Ocse: “Italia unico Paese del G7 con PIL in calo”

ocdeReport dell’Ocse tutt’altro che lusinghiero nei confronti dell’Italia. Secondo l’Organizzazione per la cooperazione e lo sviluppo economico l’Italia deve fare ancora i conti con la crisi, come dimostrano i dati sul PIL: il Prodotto Interno Lordo dell’Italia è calato del -3.7% nell’ultimo trimestre 2012, ma continuerà a scendere. Infatti il primo ed il secondo trimestre 2013, mostreranno un PIL in netto calo per l’Italia, unico fra i Paesi del G7 a mostrare una simile contrazione.
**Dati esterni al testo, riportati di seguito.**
(** * ArrowReg document converters: a shallow embedding

    Two converters of the repository are embedded here:

    - [data-local/abs_part7_pdf_parser.py] (class [ABSPart7Parser]): page text
      is cleaned, cut into sections by an ordered list of heading patterns and
      rendered as markdown;
    - [data-local/ecfr_xml_to_markdown.py] (class [ECFRToMarkdownConverter]):
      an XML tree is walked recursively and rendered as markdown.

    Both lean on Python's [re] module.  The regular expressions of the source
    are kept as data (type [regex]) and run by a backtracking matcher that
    follows [re]'s priorities: greedy and lazy repetition, ordered
    alternation, capture groups, [^], [$] and [\b].

    Text is a list of characters.  A character is a code point below 256
    (Latin-1); the character classes [\s], [\d], [\w], [str.isspace] and
    [str.isdigit] are the ones Python has on that range. *)

From Stdlib Require Import Ascii String List Bool Arith NArith ZArith Lia.
From Stdlib Require Import Numbers.DecimalString.
Import ListNotations.

Set Implicit Arguments.
Set Warnings "-register-all".

(** ** Text *)

Definition str : Type := list ascii.

Definition of_string (s : string) : str := list_ascii_of_string s.

Notation "'T' s" := (of_string s%string) (at level 9, s at level 0, format "'T' s").

Definition nl : ascii := "010"%char.
Definition tab : ascii := "009"%char.
Definition space : ascii := " "%char.

Definition code (c : ascii) : N := N_of_ascii c.

Definition between (lo hi : N) (c : ascii) : bool :=
  ((lo <=? code c) && (code c <=? hi))%N.

Definition is_char (a c : ascii) : bool := Ascii.eqb a c.

(** [str.isspace] and the class [\s] on code points below 256. *)
Definition is_space (c : ascii) : bool :=
  between 9 13 c || between 28 32 c || (code c =? 133)%N || (code c =? 160)%N.

(** The class [\d]. *)
Definition is_digit (c : ascii) : bool := between 48 57 c.

Definition is_upper_az (c : ascii) : bool := between 65 90 c.
Definition is_lower_az (c : ascii) : bool := between 97 122 c.

(** [str.isdigit] also accepts the superscript digits. *)
Definition py_isdigit (c : ascii) : bool :=
  is_digit c || (code c =? 178)%N || (code c =? 179)%N || (code c =? 185)%N.

(** The class [\w]: alphanumeric characters and the underscore. *)
Definition is_word (c : ascii) : bool :=
  is_digit c || is_upper_az c || is_lower_az c || (code c =? 95)%N
  || (code c =? 170)%N || (code c =? 178)%N || (code c =? 179)%N
  || (code c =? 181)%N || (code c =? 185)%N || (code c =? 186)%N
  || between 188 190 c || between 192 214 c || between 216 246 c
  || between 248 255 c.

(** Lower case of a character, as [re.IGNORECASE] folds it: the letters A-Z
    and the Latin-1 capitals. *)
Definition lower (c : ascii) : ascii :=
  if is_upper_az c || between 192 214 c || between 216 222 c
  then ascii_of_N (code c + 32) else c.

(** A literal character of a pattern compiled with [re.IGNORECASE]. *)
Definition is_char_i (a c : ascii) : bool := Ascii.eqb (lower a) (lower c).

Fixpoint lstrip (s : str) : str :=
  match s with
  | c :: s' => if is_space c then lstrip s' else s
  | [] => []
  end.

Definition rstrip (s : str) : str := rev (lstrip (rev s)).

(** [str.strip()] *)
Definition strip (s : str) : str := rstrip (lstrip s).

(** [sep.join(parts)] *)
Fixpoint join (sep : str) (parts : list str) : str :=
  match parts with
  | [] => []
  | [p] => p
  | p :: ps => p ++ sep ++ join sep ps
  end.

(** [text.split(c)] for a one-character separator: the pieces between the
    separators, at least one piece. *)
Fixpoint split_on (c : ascii) (s : str) : list str :=
  match s with
  | [] => [[]]
  | a :: s' =>
      if Ascii.eqb a c then [] :: split_on c s'
      else match split_on c s' with
           | p :: ps => (a :: p) :: ps
           | [] => [[a]]
           end
  end.

Definition str_eqb (a b : str) : bool :=
  if list_eq_dec ascii_dec a b then true else false.

Definition is_empty (s : str) : bool :=
  match s with [] => true | _ => false end.

Fixpoint starts_with (p s : str) : bool :=
  match p, s with
  | [], _ => true
  | a :: p', b :: s' => Ascii.eqb a b && starts_with p' s'
  | _ :: _, [] => false
  end.

(** Does [p] occur in [s]? *)
Fixpoint occurs (p s : str) : bool :=
  starts_with p s ||
  match s with
  | [] => false
  | _ :: s' => occurs p s'
  end.

(** How many times the character [c] occurs in [s]. *)
Definition count_char (c : ascii) (s : str) : nat :=
  length (filter (Ascii.eqb c) s).

(** ** Regular expressions, as [re] runs them *)

Inductive regex : Type :=
| Eps
| Chr (f : ascii -> bool)          (* one character of a class *)
| Seq (r1 r2 : regex)
| Alt (r1 r2 : regex)              (* r1|r2, r1 tried first *)
| Star (greedy : bool) (r : regex) (* r* and r*? *)
| Group (n : nat) (r : regex)      (* capture group number n *)
| Bol (multiline : bool)           (* ^ *)
| Eol                              (* $ without re.MULTILINE *)
| WordB.                           (* \b *)

(** A position in the subject: the character before it, if any, and what is
    left to read. *)
Record pos : Type := mkpos { before : option ascii; rest : str }.

Definition caps : Type := list (nat * str).

Fixpoint group (n : nat) (c : caps) : option str :=
  match c with
  | [] => None
  | (m, v) :: c' => if Nat.eqb n m then Some v else group n c'
  end.

Definition result : Type := option (caps * pos).
Definition cont : Type := pos -> caps -> result.

Definition orelse (a b : result) : result :=
  match a with Some _ => a | None => b end.

Definition advance (a : ascii) (s : str) : pos := mkpos (Some a) s.

(** The text read between position [p] and a later position [p']. *)
Definition consumed (p p' : pos) : str :=
  firstn (length (rest p) - length (rest p')) (rest p).

Definition at_bol (multiline : bool) (p : pos) : bool :=
  match before p with
  | None => true
  | Some a => multiline && Ascii.eqb a nl
  end.

(** [$] matches at the end and before a newline that ends the subject. *)
Definition at_eol (p : pos) : bool :=
  match rest p with
  | [] => true
  | [a] => Ascii.eqb a nl
  | _ => false
  end.

Definition word_before (p : pos) : bool :=
  match before p with Some a => is_word a | None => false end.

Definition word_after (p : pos) : bool :=
  match rest p with a :: _ => is_word a | [] => false end.

Definition at_wordb (p : pos) : bool := xorb (word_before p) (word_after p).

(** Repetition of [body]: a greedy loop tries one more round before leaving,
    a lazy one leaves first.  A round that reads nothing is refused; [n]
    bounds the rounds and is never reached when it exceeds the length of the
    subject. *)
Fixpoint star_loop (body : pos -> caps -> cont -> result) (greedy : bool)
    (k : cont) (n : nat) (p : pos) (c : caps) : result :=
  match n with
  | 0 => k p c
  | S n' =>
      let again :=
        body p c (fun p' c' =>
          if length (rest p') <? length (rest p)
          then star_loop body greedy k n' p' c' else None) in
      if greedy then orelse again (k p c) else orelse (k p c) again
  end.

Fixpoint run (r : regex) (p : pos) (c : caps) (k : cont) : result :=
  match r with
  | Eps => k p c
  | Chr f =>
      match rest p with
      | a :: s => if f a then k (advance a s) c else None
      | [] => None
      end
  | Seq r1 r2 => run r1 p c (fun p' c' => run r2 p' c' k)
  | Alt r1 r2 => orelse (run r1 p c k) (run r2 p c k)
  | Star g r1 => star_loop (run r1) g k (S (length (rest p))) p c
  | Group n r1 => run r1 p c (fun p' c' => k p' ((n, consumed p p') :: c'))
  | Bol ml => if at_bol ml p then k p c else None
  | Eol => if at_eol p then k p c else None
  | WordB => if at_wordb p then k p c else None
  end.

Definition accept : cont := fun p c => Some (c, p).

(** A match of [r] that starts at position [p]. *)
Definition match_at (r : regex) (p : pos) : result := run r p [] accept.

(** [re.match(r, s)]: a match at the start of [s]; the captures. *)
Definition re_match (r : regex) (s : str) : option caps :=
  match match_at r (mkpos None s) with
  | Some (c, _) => Some c
  | None => None
  end.

(** [re.sub(r, repl, s)]: the subject is scanned from the left; where the
    pattern matches, the replacement is written and the scan goes on after the
    match, elsewhere one character is copied.  After an empty match one
    character is copied too. *)
Fixpoint sub_from (n : nat) (r : regex) (repl : caps -> str) (p : pos) : str :=
  match n with
  | 0 => rest p
  | S n' =>
      let copy :=
        match rest p with
        | [] => []
        | a :: s => a :: sub_from n' r repl (advance a s)
        end in
      match match_at r p with
      | Some (c, p') =>
          if length (rest p') <? length (rest p)
          then repl c ++ sub_from n' r repl p'
          else repl c ++ copy
      | None => copy
      end
  end.

Definition re_sub (r : regex) (repl : caps -> str) (s : str) : str :=
  sub_from (S (length s)) r repl (mkpos None s).

(** [\1], [\2] in a replacement. *)
Definition grp (n : nat) (c : caps) : str :=
  match group n c with Some v => v | None => [] end.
L’Ocse spiega nel report Interim Assessment, che il Pil dell’Italia scenderà del -1.6% nel primo trimestre 2013, mentre la flessione del secondo trimestre 2013 sarà intorno al -1%. “Per l’economia italiana si conferma una crescita generalmente negativa quest’anno ma si tratta di una recessione che si sta avviando alla fine con un ritorno alla crescita positiva fra la fine di quest’anno e l’inizio del prossimo” ha dichiarato il vice segretario generale dell’Ocse, Pier Carlo Padoan, intervistato nelle scorse ore dall’agenzia Ansa. Gli economisti dell’Ocse comunque guardano con ottimismo al futuro dell’Italia, spiegando che le riforme strutturali, già realizzate dal nostro Paese, sono una ottima base per la ripresa economica e della competitività. Il tutto dovrà essere comunque confermato nei prossimi mesi, magari con un miglioramento della situazione occupazionale.